** Opening Data for this task block **
Lemma decode_forced_Ok `{EthTxs} `{Rlp} `{!Eip2718} keccak256 rlp_error_from {W}
    (attributes : ScrollPayloadAttributes W) fs :
  decode_forced_transactions keccak256 rlp_error_from attributes = Ok fs ->
  map encoded_bytes fs = default [] (spa_transactions attributes)
  /\ Forall (fun f => decode_2718 (TxEnvelope.typed_decode keccak256) TxEnvelope.fallback_decode
                        (encoded_bytes f) = Ok (we_value f, [])) fs.
Proof.
  intros Hd. apply try_map_Ok in Hd. induction Hd as [|b f l fs Hf _ [IH1 IH2]]; [done|].
  unfold decode_forced_transaction in Hf.
  destruct (decode_2718 _ _ b) as [[tx rest]|e] eqn:Ed; [|done]. simpl in Hf.
  destruct rest; [|done]. injection Hf as <-. simpl. split; [by rewrite IH1|]. by constructor.
Qed.

(** *** The gas limit *)

Section GasLimit.
Context `{RethConsensusLaws}.

Lemma gas_limit_step target parent :
  in_u64 target -> in_u64 parent ->
  let next := next_block_gas_limit None (Some target) parent in
  let step := parent / GAS_LIMIT_BOUND_DIVISOR in
  0 <= step <= parent
  /\ parent - step <= next <= parent + step
  /\ (parent <= target -> next = Z.min target (parent + step))
  /\ (target <= parent -> next = Z.max target (parent - step)).
Proof.
  intros Ht Hp next step. pose proof bound_divisor_positive.
  assert (0 <= step <= parent) as Hs.
  { unfold step. split; [apply Z.div_pos; solve_ints|].
    apply Z.div_le_upper_bound; [lia|]. unfold_ints. nia. }
  subst next. cbn [next_block_gas_limit]. fold step. clearbody step. solve_ints.
Qed.

(** The distance to the target falls with every block, so the target is reached. *)
Lemma gas_limit_ramp target parent :
  in_u64 target -> in_u64 parent ->
  GAS_LIMIT_BOUND_DIVISOR <= target -> GAS_LIMIT_BOUND_DIVISOR <= parent ->
  exists n, Z.of_nat n <= abs_diff target parent
    /\ Nat.iter n (next_block_gas_limit None (Some target)) parent = target.
Proof.
  intros Ht. remember (Z.to_nat (abs_diff target parent)) as d eqn:Ed.
  revert parent Ed. induction d as [d IH] using lt_wf_ind. intros parent Ed Hp Hdt Hdp.
  destruct (decide (parent = target)) as [->|Hne]; [exists 0%nat; split; [solve_ints|done]|].
  destruct (gas_limit_step target parent Ht Hp) as (Hs & _ & Hup & Hdown).
  pose proof bound_divisor_positive.
  assert (1 <= parent / GAS_LIMIT_BOUND_DIVISOR) as Hone by (apply Z.div_le_lower_bound; lia).
  set (g := next_block_gas_limit None (Some target) parent) in *.
  assert (in_u64 g /\ GAS_LIMIT_BOUND_DIVISOR <= g /\ abs_diff target g < abs_diff target parent)
    as (Hg & Hdg & Hlt) by (destruct (Z.le_ge_cases parent target); solve_ints).
  destruct (IH (Z.to_nat (abs_diff target g))) with (parent := g) as (n & Hn & En); try done.
  { unfold abs_diff in *. lia. }
  exists (Datatypes.S n). split; [lia|]. by rewrite Nat.iter_succ_r.
Qed.
End GasLimit.

(** ** Properties *)

(** C38: The gas limit of the next block: an explicit limit is taken verbatim and
    without a target the parent's is kept; with a target the limit moves toward
    it by at most the consensus bound, so consensus accepts every step, and
    block after block it reaches the target. *)
Theorem next_block_gas_limit_spec `{RethConsensusLaws} (target parent : Z) :
  in_u64 target -> in_u64 parent ->
  let next := next_block_gas_limit None (Some target) in
  (forall g t, next_block_gas_limit (Some g) t parent = g)
  /\ next_block_gas_limit None None parent = parent
  /\ (parent <= target -> parent <= next parent <= target)
  /\ (target <= parent -> target <= next parent <= parent)
  /\ (abs_diff target parent <= parent / GAS_LIMIT_BOUND_DIVISOR -> next parent = target)
  /\ (MINIMUM_GAS_LIMIT <= target -> MINIMUM_GAS_LIMIT <= parent ->
      validate_gas_limit_against_parent (next parent) parent = Ok tt)
  /\ (GAS_LIMIT_BOUND_DIVISOR <= target -> GAS_LIMIT_BOUND_DIVISOR <= parent ->
      exists n, Z.of_nat n <= abs_diff target parent /\ Nat.iter n next parent = target).
Proof.
  intros Ht Hp next. destruct (gas_limit_step target parent Ht Hp) as (Hs & Hb & Hup & Hdown).
  fold next in Hb, Hup, Hdown. split; [done|]. split; [done|].
  split; [lia|]. split; [lia|]. split; [unfold abs_diff; lia|]. split.
  - intros Hmt Hmp. apply gas_limit_accepted; [done|]. lia.
  - intros Hdt Hdp. by apply gas_limit_ramp.
Qed.

Section Filled.
Context `{AlloyForks} `{TxEnv.EvmTypesLaws} `{Rlp} `{!EthTxsLaws} `{!RlpLaws} `{!TxEnv.Zstd}
  `{!Eip2718} `{ReceiptTypes} `{RevmAccounts} `{SystemAddresses} {S : Type} `{DogeosHardforks S}
  `{ChainConfig S} `{!ChainId S} {DB E : Type} `{Database DB E} `{!Revm DB} `{!RevmLaws DB}
  `{!InvalidTxErrors EVMError} `{BlockBuilderLaws} `{!ChainConstants} `{RethConsensus}
  `{!ScrollContext DB}.
Context (show show_debug : E -> string) (keccak256 : bytes -> B256)
  (rlp_error_from : Eip2718Error -> RlpError) {SigError : Type}
  (recover : Signature -> B256 -> result Address SigError)
  (effective_tip_per_gas : ScrollTxEnvelope -> Z -> option Z)
  {P : Type} `{!BestTransactions P} (is_cancelled : nat -> bool) (elapsed : nat -> Z)
  (best_txs : Z -> P) (is_better_payload : option U256 -> U256 -> bool).
Context {W : Type} (fuel : nat) (s : S) (db : DB) (config : ScrollBuilderConfig)
  (attributes : ScrollPayloadAttributes W) (parent : Header) (seal : B256) (base_fee : Z)
  (best_payload : option U256) (h : option StateHook).

Abbreviation Builder := (ScrollBlockExecutor S L1BlockInfo DB * list (ScrollTxEnvelope * Address))%type.
Abbreviation limit :=
  (next_block_gas_limit (spa_gas_limit attributes) (bc_gas_limit config) (Chain.gas_limit parent)).

(** The builder [build_payload] fills, with or without a state hook. *)
Definition filled_from : Builder :=
  let b := start_builder s db config attributes parent seal base_fee in
  ((set_state_hook h b.1).2, b.2).

(** A candidate filled to its last transaction. *)
Definition filled (info : ExecutionInfo) (b : Builder) : Prop :=
  fill show show_debug keccak256 rlp_error_from recover effective_tip_per_gas is_cancelled elapsed
    best_txs is_better_payload fuel config attributes best_payload filled_from
  = (Ok (Some (Filled info)), b).

Record fill_assumptions : Prop := {
  fa_limit : in_u64 limit;
  fa_code : 0 <= bc_max_code_witness_bytes config < u64_max;
  fa_pool : forall p : PoolTx, envelope_ok keccak256 (to_consensus p).1;
  fa_bytes : total_bytes (default [] (spa_transactions attributes)) <= u64_max;
}.

Lemma filled_parts info b :
  fill_assumptions -> filled info b ->
  exists fs (b0 b1 : Builder) forced pool n,
    decode_forced_transactions keccak256 rlp_error_from attributes = Ok fs
    /\ (prepared show show_debug filled_from b0 /\ candidate_run b1 pool b)
    /\ b0.2 = [] /\ forced_run recover b0 fs b1 forced n /\ b.2 = forced ++ pool /\ Forall pool_tx pool
    /\ (no_tx_pool attributes = true -> pool = [])
    /\ candidate_inv limit (bc_max_code_witness_bytes config) (cumulative_gas_used info) b /\ clean b
    /\ forall da, bc_max_da_block_size config = Some da -> da < u64_max ->
       cumulative_da_bytes_used info = n + pool_bytes pool /\ cumulative_da_bytes_used info <= da.
Proof.
  intros [Hlim Hcode Hpool Hbytes] Hfill.
  assert (Hblock : block_gas_limit (block_env_of filled_from) = limit) by reflexivity.
  assert (Hstart : candidate_inv limit (bc_max_code_witness_bytes config) 0 filled_from).
  { split; [exact Hblock|done|split; [lia|apply Hlim]|done|by apply new_meter_ok]. }
  rewrite <- Hblock in Hstart. unfold filled in Hfill.
  eapply fill_split in Hfill as (b0 & b1 & fs & mid & gases & fee & Hprep & Hi0 & Hc0 & Hb0 & Hd & Hda & Hf & Hp);
    [|rewrite Hblock; apply Hlim|exact Hstart|done].
  rewrite Hblock in *. destruct (decode_forced_Ok _ _ _ _ Hd) as [Henc _].
  assert (Htot : forced_bytes fs <= u64_max) by (rewrite forced_bytes_total, Henc; done).
  assert (Hexact : forced_transactions_da_bytes fs = forced_bytes fs).
  { unfold forced_transactions_da_bytes. rewrite da_bytes_exact_from; [done|lia|lia]. }
  apply (forced_loop_inv recover config limit (bc_max_code_witness_bytes config)) in Hf
    as (txs & n & Hrun & Hc1 & Hb1 & Hi1 & Hn & _); [|apply Hlim|done..].
  rewrite Hb0 in Hb1. cbn [app] in Hb1. pose proof (forced_run_bytes _ _ _ _ _ _ Hrun) as Hnb.
  simpl in Hn. assert (Hn' : cumulative_da_bytes_used mid = n) by lia. destruct (no_tx_pool attributes).
  - destruct Hp as [-> ->]. exists fs, b0, b1, txs, [], n. rewrite app_nil_r. split; [done|].
    split; [split; [done|constructor]|]. do 7 (split; [done|]). intros da Hcfg Hmax. specialize (Hda da Hcfg). simpl. lia.
  - eapply (pool_loop_inv keccak256 effective_tip_per_gas is_cancelled elapsed) in Hp
      as (pool & Hpool' & Hcr & Hc2 & Hb2 & Hi2 & Hda2); [|apply Hlim|exact Hpool|exact Hi1|exact Hc1].
    exists fs, b0, b1, txs, pool, n. rewrite Hb1 in Hb2. do 9 (split; [done|]).
    intros da Hcfg Hmax. specialize (Hda da Hcfg). rewrite <- Hn'.
    apply (Hda2 da Hcfg Hmax). lia.
Qed.

(** C5: A filled candidate keeps every budget. The gas the builder counted is the
    executor's, at most the block's gas limit, which is the one chosen for the
    block; there is one receipt per transaction, of its type; the distinct code
    accepted into the block fits the code budget and no transaction was
    committed past it; and under a DA limit the bytes counted are those of the
    transactions and within it. *)
Theorem payload_within_limits (info : ExecutionInfo) (b : Builder) :
  fill_assumptions -> filled info b ->
  gas_used b.1 = cumulative_gas_used info
  /\ 0 <= cumulative_gas_used info <= limit
  /\ block_gas_limit (evm_block (evm b.1)) = limit
  /\ map (fun r => ScrollTxType.to_u8 (NodeReceipt.tx_type r)) (receipts b.1)
     = map (fun tx => tx_ty tx.1) b.2
  /\ 0 <= CodeWitness.block_code_bytes (meter_of b.1) <= bc_max_code_witness_bytes config
  /\ CodeWitness.exceeded (meter_of b.1) = None
  /\ forall da, bc_max_da_block_size config = Some da -> da < u64_max ->
     cumulative_da_bytes_used info <= da
     /\ exists forced_bytes pool, cumulative_da_bytes_used info = forced_bytes + pool_bytes pool
        /\ 0 <= forced_bytes <= total_bytes (default [] (spa_transactions attributes))
        /\ exists forced, b.2 = forced ++ pool.
Proof.
  intros Ha Hf. destruct (filled_parts info b Ha Hf)
    as (fs & b0 & b1 & forced & pool & n & Hd & _ & _ & Hrun & Hb & _ & _ & [I1 I2 I3 I4 I5] & Hclean & Hda).
  split; [done|]. split; [done|]. split; [done|]. split; [done|].
  split; [by eapply meter_ok_bound|]. split; [done|].
  intros da Hcfg Hmax. destruct (Hda da Hcfg Hmax) as [Hn Hle]. split; [done|].
  exists n, pool. split; [done|]. split; [|by exists forced].
  destruct (decode_forced_Ok _ _ _ _ Hd) as [<- _]. rewrite <- forced_bytes_total.
  by eapply forced_run_bytes.
Qed.

(** C6: Forced transactions come first, in the order of the attributes, decoded from
    exactly the bytes given and with their recovered signer. None is dropped
    for want of gas, bytes or code: the only ones left out of a filled
    candidate are those the EVM found invalid. What follows comes from the
    pool, is neither a blob transaction nor an L1 message, and is absent when
    the attributes rule the pool out. *)
Theorem forced_transactions_kept (info : ExecutionInfo) (b : Builder) :
  fill_assumptions -> filled info b ->
  exists fs (b0 b1 : Builder) forced pool n,
    map encoded_bytes fs = default [] (spa_transactions attributes)
    /\ Forall (fun f => decode_2718 (TxEnvelope.typed_decode keccak256) TxEnvelope.fallback_decode
                          (encoded_bytes f) = Ok (we_value f, [])) fs
    /\ b0.2 = [] /\ forced_run recover b0 fs b1 forced n
    /\ b.2 = forced ++ pool
    /\ Forall pool_tx pool
    /\ (no_tx_pool attributes = true -> pool = []).
Proof.
  intros Ha Hf. destruct (filled_parts info b Ha Hf)
    as (fs & b0 & b1 & forced & pool & n & Hd & _ & Hb0 & Hrun & Hb & Hp & Hnp & _).
  destruct (decode_forced_Ok _ _ _ _ Hd). by exists fs, b0, b1, forced, pool, n.
Qed.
** Closing Data for this task block **
■ The task:
When you reach the line with "intros da Hcfg Hmax. destruct" in the records above, start writing out lines exactly, and stop once the line with "Theorem forced_transactions_kept (info" has been written; include nothing else.

■ Output of the exercise:
  intros da Hcfg Hmax. destruct (Hda da Hcfg Hmax) as [Hn Hle]. split; [done|].
  exists n, pool. split; [done|]. split; [|by exists forced].
  destruct (decode_forced_Ok _ _ _ _ Hd) as [<- _]. rewrite <- forced_bytes_total.
  by eapply forced_run_bytes.
Qed.

(** C6: Forced transactions come first, in the order of the attributes, decoded from
    exactly the bytes given and with their recovered signer. None is dropped
    for want of gas, bytes or code: the only ones left out of a filled
    candidate are those the EVM found invalid. What follows comes from the
    pool, is neither a blob transaction nor an L1 message, and is absent when
    the attributes rule the pool out. *)
Theorem forced_transactions_kept (info : ExecutionInfo) (b : Builder) :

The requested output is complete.